Maythem Kamil Radhi is immediately eligible for parole after serving three years and a week in prison. (Delivered)

After less than five hours of deliberation, a jury on Wednesday found the 46-year-old father of three guilty.

Over five days, the Brisbane Supreme Court trial heard six passengers who were among the hundreds of asylum seekers who boarded the boat, which came to be known as Suspected Illegal Entry Vessel X (SIEV-X), in Indonesia.

The six, with 17 others, escaped before the SIEV-X sank in the Indian Ocean on October 19, 2001, while another 45 were rescued.

But the tragedy claimed the lives of hundreds of people, estimated to be more than 300, including a significant number of children, Judge Lincoln Crowley said in sentencing Radhi.

He was not accused of being the linchpin behind the people smuggling, but instead of being part of a group led by Egyptian-born Abu Quassey.

In 2003, Quassey, aka Moataz Attiya Mohamed Hassan, was found guilty in a Cairo court of manslaughter for organizing the ill-fated trip.

The Brisbane Supreme Court trial heard from six passengers who were among the hundreds of asylum seekers who boarded the boat, which came to be known as Suspected Illegal Entry Vessel X (SIEV-X), in Indonesia.
The Brisbane Supreme Court trial heard from six passengers who were among the hundreds of asylum seekers who boarded the boat, which came to be known as Suspected Illegal Entry Vessel X (SIEV-X), in Indonesia. (9News)
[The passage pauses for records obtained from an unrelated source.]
(** The round in which the end is seen. *)
Lemma last_round fuel cap r m h : running m -> content r = EmptyString -> (pe m <= cap)%nat -> (0 < cap)%nat ->
  follows True (exec m h) match stream_exec (mkStream m cap (Some (pe m)) r) h with
    | SRet s h None => if finishMetric (smachine s) then SRet s h None else next_loop fuel s h
    | o => o
    end.
Proof.
  intros (Hl & Hf & Hb & Hp) Hc Hfit Hcap. pose proof (here_self m Hp) as Hm. unfold exec, stream_exec. cbn [smachine eof capacity reader]. rewrite bool_decide_eq_true_2 by done.
  pose proof (run_begun true _ m h Hb Hf Hp Hm) as Hbg. pose proof (run_where true _ m h Hl Hf Hm) as Hw. pose proof (run_rests (str_drop (p m) (data m)) m h) as Hrest.
  destruct (run_to true _ m h) as [[[m' h'] e]| |]; try done. destruct Hbg as [Hd _], Hw as [Hpw Hw]. specialize (Hrest m' h' Hl Hf Hm).
  assert (pe m' = pe m) as Hpe by (unfold pe; by rewrite Hd).
  assert (forall m'', data m'' = data m' -> p m'' = p m' -> idle (cs m'') = true \/ here m'' EmptyString -> between (mkStream m'' cap (Some (pe m)) r)) as Hbt.
  { intros m'' Hd'' Hp'' Hi. assert (pe m'' = pe m') as Hpe' by (unfold pe; by rewrite Hd''). split; cbn [smachine capacity reader]; rewrite ?Hpe', ?Hp''; try done; [by rewrite Hpe|].
    unfold at_stream_end. cbn [smachine eof]. rewrite (bool_decide_eq_true_2 (Some _ = Some _)), andb_true_r by congruence. intros Hne. destruct Hi as [Hi|Hi]; [done|]. exfalso. apply here_eof in Hi. rewrite bool_decide_eq_true_2 in Hi by done. unfold at_eof in Hi. unfold pe in Hne. congruence. }
  destruct e as [e|]; cbn [follows].
  { intros _. eexists. split; [done|]. cbn [reader smachine]. rewrite Hc, extend_nil. split; [done|]. apply Hbt; [done..|]. destruct Hw as [?|[[_ ?]|[? _]]]; [by left|done|by right]. }
  destruct (decide (cs m' = ErrorState)) as [Hce|Hce].
  { cbn. intros _. eexists. split; [done|]. cbn [reader smachine]. rewrite Hc, extend_nil. split; [done|]. apply Hbt; [done..|by left]. }
  assert (at_stream_end (mkStream m' cap (Some (pe m)) r) = at_eof m') as ->.
  { unfold at_stream_end. cbn [smachine eof]. rewrite (bool_decide_eq_true_2 (Some _ = Some _)), andb_true_r by congruence. done. }
  assert (idle (cs m') = true \/ here m' EmptyString) as Hi by (destruct Hw as [?|[[? _]|[? _]]]; [by left|done|by right]).
  destruct (negb (beginMetric m') && at_eof m') eqn:Hend; cbn [follows].
  { cbn. intros _. eexists. split; [done|]. cbn [reader smachine]. rewrite Hc, extend_nil. split; [done|]. by apply Hbt. }
  unfold settled. rewrite bool_decide_eq_false_2 by (by intros [? ?]). cbn [orb smachine]. destruct (finishMetric m') eqn:Hfin.
  { intros _. eexists. split; [done|]. cbn [reader smachine]. rewrite Hc, extend_nil. split; [done|]. by apply Hbt. }
  destruct (Hrest eq_refl eq_refl Hce) as [Hae Hh]. rewrite (here_eof _ _ Hh), bool_decide_eq_true_2, andb_true_r in Hend by done. apply negb_false_iff in Hend.
  apply next_hangs; try done. by rewrite Hpe.
Qed.

Lemma follows_weaken (A B : Prop) x o : (A -> B) -> follows B x o -> follows A x o.
Proof. intros HAB. unfold follows. destruct x as [[[m' h'] e]| |]; [destruct (settled m' e)|..]; auto. Qed.

(** A round that reads a block. *)
Lemma block_round fuel cap r m h : running m -> (pe m <= cap)%nat -> (0 < cap)%nat ->
  (forall m' h', running m' -> pe m' = pe m -> follows (String.length (content r) < fuel)%nat (exec (extend (content r) m') h') (next_loop fuel (mkStream m' cap None r) h')) ->
  follows (String.length (content r) < fuel)%nat (exec (extend (content r) m) h) match stream_exec (mkStream m cap None r) h with
    | SRet s h None => if finishMetric (smachine s) then SRet s h None else next_loop fuel s h
    | o => o
    end.
Proof.
  intros Hrun Hfit Hcap Hnext. pose proof (exec_block (content r) m h Hrun) as Hx. destruct Hrun as (Hl & Hf & Hb & Hp). pose proof (here_self m Hp) as Hm.
  pose proof (run_begun false _ m h Hb Hf Hp Hm) as Hbg. pose proof (run_where false _ m h Hl Hf Hm) as Hw. unfold stream_exec. cbn [smachine eof capacity reader].
  rewrite (bool_decide_eq_false_2 (None = _)) by done. destruct (run_to false _ m h) as [[[m' h'] e]| |]; try (by rewrite Hx). destruct Hbg as [Hd _], Hw as [Hpw Hw].
  assert (pe m' = pe m) as Hpe by (unfold pe; by rewrite Hd).
  assert (forall s, idle s = true -> between (mkStream (set_cs s m') cap None r)) as Hbt.
  { intros s Hs. split; cbn [smachine capacity reader]; try done; [by change (pe (set_cs s m')) with (pe m'); rewrite Hpe|]. unfold at_stream_end. cbn [smachine eof]. rewrite (bool_decide_eq_false_2 (None = _)) by done. by rewrite andb_false_r. }
  assert (at_stream_end (mkStream m' cap None r) = false) as Hne by (unfold at_stream_end; cbn [smachine eof]; rewrite (bool_decide_eq_false_2 (None = _)) by done; by rewrite andb_false_r).
  assert (set_cs (cs m') m' = m') as Hset by (by destruct m').
  destruct (stopped m' e) eqn:Hst.
  - destruct Hx as [-> Hwhy]. assert (idle (cs m') = true \/ cs m' = ErrorState /\ e = None) as Hi by (destruct Hw as [?|[?|[_ Hk]]]; [by left|by right|by specialize (Hk eq_refl)]).
    destruct e as [e|]; unfold finished; cbn [follows].
    { unfold settled. rewrite bool_decide_eq_true_2 by eauto. intros _. eexists. split; [done|]. split; [done|]. rewrite <- Hset. apply Hbt. destruct Hi as [?|[_ ?]]; done. }
    change (cs (extend (content r) m')) with (cs m'). destruct (decide (cs m' = ErrorState)) as [Hce|Hce].
    { cbn [follows]. unfold settled. rewrite bool_decide_eq_true_2 by eauto. intros _. eexists. split; [done|]. split; [done|]. by apply Hbt. }
    rewrite Hne, andb_false_r. cbn [follows smachine]. unfold settled. change (finishMetric (extend (content r) m')) with (finishMetric m'). destruct (Hwhy eq_refl) as [Hfin|]; [|done]. rewrite Hfin, orb_true_r.
    intros _. eexists. split; [done|]. split; [done|]. rewrite <- Hset. apply Hbt. destruct Hi as [?|[? _]]; done.
  - destruct Hx as (-> & -> & Hrun'). rewrite decide_False by (apply lines_error, Hrun'). rewrite Hne, andb_false_r. cbn [smachine]. replace (finishMetric m') with false by (symmetry; apply Hrun'). by apply Hnext.
Qed.

(** The loop of [Next] does with the blocks what the machine does with the whole text, for every way the reader cuts it. *)
Lemma next_loop_follows fuel : forall cap r m h, running m -> (pe m <= cap)%nat -> (0 < cap)%nat ->
  follows (String.length (content r) < fuel)%nat (exec (extend (content r) m) h) (next_loop fuel (mkStream m cap None r) h).
Proof.
  induction fuel as [|fuel IH]; intros cap r m h Hrun Hfit Hcap.
  - unfold follows. cbn [next_loop]. destruct (exec _ h) as [[[m' h'] e]| |]; [destruct (settled m' e); [|done]|..]; lia.
  - cbn [next_loop smachine reader capacity eof]. set (cap' := if (pe m =? cap)%nat then _ else _). assert (pe m < cap')%nat as Hroom by (unfold cap'; destruct (Nat.eqb_spec (pe m) cap); lia).
    pose proof (Read_content (cap' - pe m) r ltac:(lia)) as Hr. pose proof (Read_fits (cap' - pe m) r) as Hn. destruct (Read (cap' - pe m) r) as [[b e] r']. destruct Hr as (E & Hempty & Herr). cbn [fst] in Hn.
    destruct (decide (b = EmptyString)) as [->|Hb].
    + destruct (Hempty eq_refl) as [Hc ->]. rewrite !bool_decide_eq_true_2 by done. cbn [andb]. rewrite str_app_nil_r, set_data_same, Hc, extend_nil. change (EmptyString +:+ content r') with (content r') in E.
      assert (content r' = EmptyString) as Hc' by congruence. apply (follows_weaken _ True); [done|]. apply last_round; (done || lia).
    + rewrite (bool_decide_eq_false_2 (b = _)) by done. cbn [andb].
      assert (match e with Some (ROther x) => inr x | _ => inl None end = inl None :> option nat + string) as -> by (destruct e as [[|x]|]; try done; by destruct (Herr x)).
      assert (running (extend b m)) as Hrun'. { destruct Hrun as (? & ? & ? & Hp). split_and!; try done. unfold pe, extend, set_data in *. cbn [p data]. rewrite str_length_app. lia. }
      assert (pe (extend b m) <= cap')%nat as Hfit' by (unfold pe, extend, set_data in *; cbn [data]; rewrite str_length_app; lia).
      assert (extend (content r) m = extend (content r') (extend b m)) as -> by (unfold extend, set_data; cbn; by rewrite E, str_app_assoc).
      eapply follows_weaken; [|apply (block_round fuel cap' r' (extend b m) h Hrun' Hfit'); [lia|]].
      * rewrite E, str_length_app. destruct b; [done|]. cbn. lia.
      * intros m' h' Hm' Hpe. apply IH; [done|rewrite Hpe; done|lia].
Qed.

Lemma idle_lines s : idle s = true -> lines s = true.
Proof. by destruct s. Qed.
Lemma shift_running m : idle (cs m) = true -> running (shift m).
Proof. intros Hi. split_and!; [by apply idle_lines|done|by left|cbn; lia]. Qed.
Lemma pe_shift m : (p m <= pe m)%nat -> pe (shift m) = (pe m - p m)%nat.
Proof. intros. by apply drop_length. Qed.
Lemma NewStream_between r : between (NewStreamMachine r).
Proof. split; cbn; try lia; done. Qed.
He was sentenced to five years behind bars for negligent homicide and another two for aiding illegal migration.

Iraqi-born Khaleed Shnayf Daoed was sentenced to nine years in prison after being convicted by the Brisbane Supreme Court in 2005 for his part in the fatal expedition.

Radhi helped facilitate the operation by, among other things, raising funds, arranging buses, visiting places where passengers stayed for the trip and helping to organize asylum seekers at the ship’s departure point on the beach, prosecutors argued at the trial.

The only logical explanation for his presence leading up to the asylum seekers boarding the boat is that he was a smuggler, prosecutor Chris Shanahan said.

“His involvement was consistent, sustained and hands-on.”

Shanahan said the smugglers led by Quassey were motivated by money and sold places on boats to Australia for profit.

The passengers who testified at the trial said they had to pay up to $1,000 each to board.

Man jailed for smuggling operation SIEV-X
Over five days, the Brisbane Supreme Court trial heard six passengers who were among the hundreds of asylum seekers who boarded the boat, which came to be known as Suspected Illegal Entry Vessel X (SIEV-X), in Indonesia. (Nine)

Defense attorney Mark McCarthy wondered if Radhi was doing anything for the hundreds of asylum seekers in Indonesia with the express intention of making their intended entry into Australia easier.

The asylum seekers were incredibly determined to get on the boat, despite it being clearly unsafe, in hopes of reaching Australia.

“I imagine that the things he (Radhi) did – which you also agree with – made no difference at all.”

McCarthy also wondered why Quassey—who sent people out in extremely dangerous circumstances—would tell Radhi more than was necessary.

“Why do you think Maythem Radhi isn’t a dupe too?”

Radhi was extradited to Australia in 2019, about eight years after an arrest warrant was issued by the Brisbane Magistrates Court.

The trial was delayed as his eligibility for extradition was challenged in courts in New Zealand, where he had lived with his wife and children since 2009 after being registered as a refugee with the United Nations.

Radhi has been in custody since his arrival in Australia after being refused bail twice.